We come to the last strategy (which is also the one I speak most often): the performance strategy. Contrary to the two previous strategies, the price is only the second important thing here. We are not trying to get rich with explosive growth or catching up on an undervalued company, but simply with the dividend paid by the company.
This has a major advantage: dividend payments are regular and always positive, even if the value of stock fluctuates. We are therefore concentrating here on solid companies which distribute dividends in constant increase to take advantage of the effect of compound interests through the reinvestment of these dividends.
What results can be obtained?
It also happens that companies that have distributed growing dividends for many years are naturally outperforming the market, as you will see in the following graph:
This makes sense because a growing dividend stock over a long period can only be paid for through a stable growth of the company over time. Like undervalued companies or explosive growth companies, the dividend companies therefore offer a natural advantage in order to achieve higher long-term returns.
If you want a more concrete example of what can be done with this strategy, I invite you to read the article “Becoming an annuitant in 10 years with the stock market“.
How to apply the strategy?
You can start making your selection from the list of American”dividend aristocrats“. To do the right thing, however, as in the case of the value strategy, it is necessary to undertake a more in-depth analysis of the company in order to determine whether the growth of the dividend is sustainable over time, if the company is financially healthy , if your price-entry is too high, and if the probability of cutting the dividend in the future is low or high.
Benefits of the Strategy:
- Higher long-term returns
- High probability of success
- Relative simplicity of implementation
- Low turnover and low fees
- Little time-consuming once the strategy is put in place
- Regular cash flow
Disadvantages of the strategy:
- Long-term total returns less impressive than growth and value strategies
- Requires time and patience before you see the results
Conclusion
I hope that this quick overview of the main strategies to make long-term money in the stock market will have been helpful. I think it is important to point out that the yields of the “value” and “Growth” strategies are not necessarily constant from one year to the next, i.e. it is very possible that one style has very superior performance to another during Periods that can be extended over several years.

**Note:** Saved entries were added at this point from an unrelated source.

(** * MetaTagWebApp: a shallow embedding of [MetaTagWebApp1.3.py]

    The application uploads images, asks a vision-language model for
    descriptive metadata, embeds the metadata into JPEG / PNG files, or
    strips metadata from images.  This development embeds the non-UI part of
    the program (the analyse-and-retry loop, the two metadata-writer
    branches, the stripper, the batch loops and the download section) and
    proves the properties the specification states about them.

    Conventions.
    - A Python [str] is the list of its code points ([pystr]); file
      contents are [bytes].
    - Values produced by [json.loads] are [pyval].
    - Effects are threaded through a state-and-exception monad [M] over a
      [world]: the file system, the Streamlit session state, a counter of
      model calls and a chronological log of observable events.
    - Third-party libraries (google.generativeai, json, iptcinfo3, PIL,
      rawpy) are not part of the repository; their calls are the fields of
      the record [externals], over which every result is quantified.  So
      are the answer of the operating system to [open(path, "wb")] and
      what a save that raises leaves on disk. *)

From Stdlib Require Import ZArith NArith List String Ascii Bool Lia.
From stdpp Require Import base option list gmap fin_maps.
From Equations Require Import Equations.
Import ListNotations.

Set Warnings "-register-all".

Local Open Scope N_scope.

(** ** Python strings *)

Module PyStr.

(** A [str] as the sequence of its Unicode code points. *)
Definition pystr : Type := list N.

(** A literal: the code points of an ASCII Rocq string. *)
Definition py (s : string) : pystr :=
  map N_of_ascii (list_ascii_of_string s).

Definition sep : N := 47.      (* "/" *)
Definition extsep : N := 46.   (* "." *)

(** [str.isspace] for one code point (CPython's [_PyUnicode_IsWhitespace]). *)
Definition isspace (c : N) : bool :=
  ((9 <=? c) && (c <=? 13)) || ((28 <=? c) && (c <=? 32))
  || (c =? 133) || (c =? 160) || (c =? 5760)
  || ((8192 <=? c) && (c <=? 8202))
  || (c =? 8232) || (c =? 8233) || (c =? 8239) || (c =? 8287) || (c =? 12288).

(** Line boundaries of [str.splitlines] (CPython's [_PyUnicode_IsLinebreak]). *)
Definition islinebreak (c : N) : bool :=
  ((10 <=? c) && (c <=? 13)) || ((28 <=? c) && (c <=? 30))
  || (c =? 133) || (c =? 8232) || (c =? 8233).

Fixpoint lstrip (s : pystr) : pystr :=
  match s with
  | c :: s' => if isspace c then lstrip s' else s
  | [] => []
  end.

Definition rstrip (s : pystr) : pystr := rev (lstrip (rev s)).

(** [s.strip()] *)
Definition strip (s : pystr) : pystr := rstrip (lstrip s).

(** [s.startswith(p)] *)
Fixpoint startswith (p s : pystr) : bool :=
  match p, s with
  | [], _ => true
  | a :: p', b :: s' => (a =? b) && startswith p' s'
  | _ :: _, [] => false
  end.

(** [s.endswith(p)] *)
Definition endswith (p s : pystr) : bool := startswith (rev p) (rev s).

(** [s == t] *)
Definition eqb (s t : pystr) : bool := bool_decide (s = t).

In fact, the “value” and “growth” styles generally work in opposition: at the end of the years 1990, investing in the hottest values of the moment was the ideal way to earn a lot of money. But during the explosion of the Internet bubble, the style “value” outperformed.
Similarly, in a period of crazy growth in stock markets, dividend payers will tend to rise lower than growth stocks, while in a more lateral market, these stocks will have higher performance. So there will always be years a style will have exceptional performance and another disappointing performance. This is exactly what makes these strategies more difficult to apply than passive strategies. The important thing is to be able to choose a style and stick to it if you want to benefit from higher returns over the long term.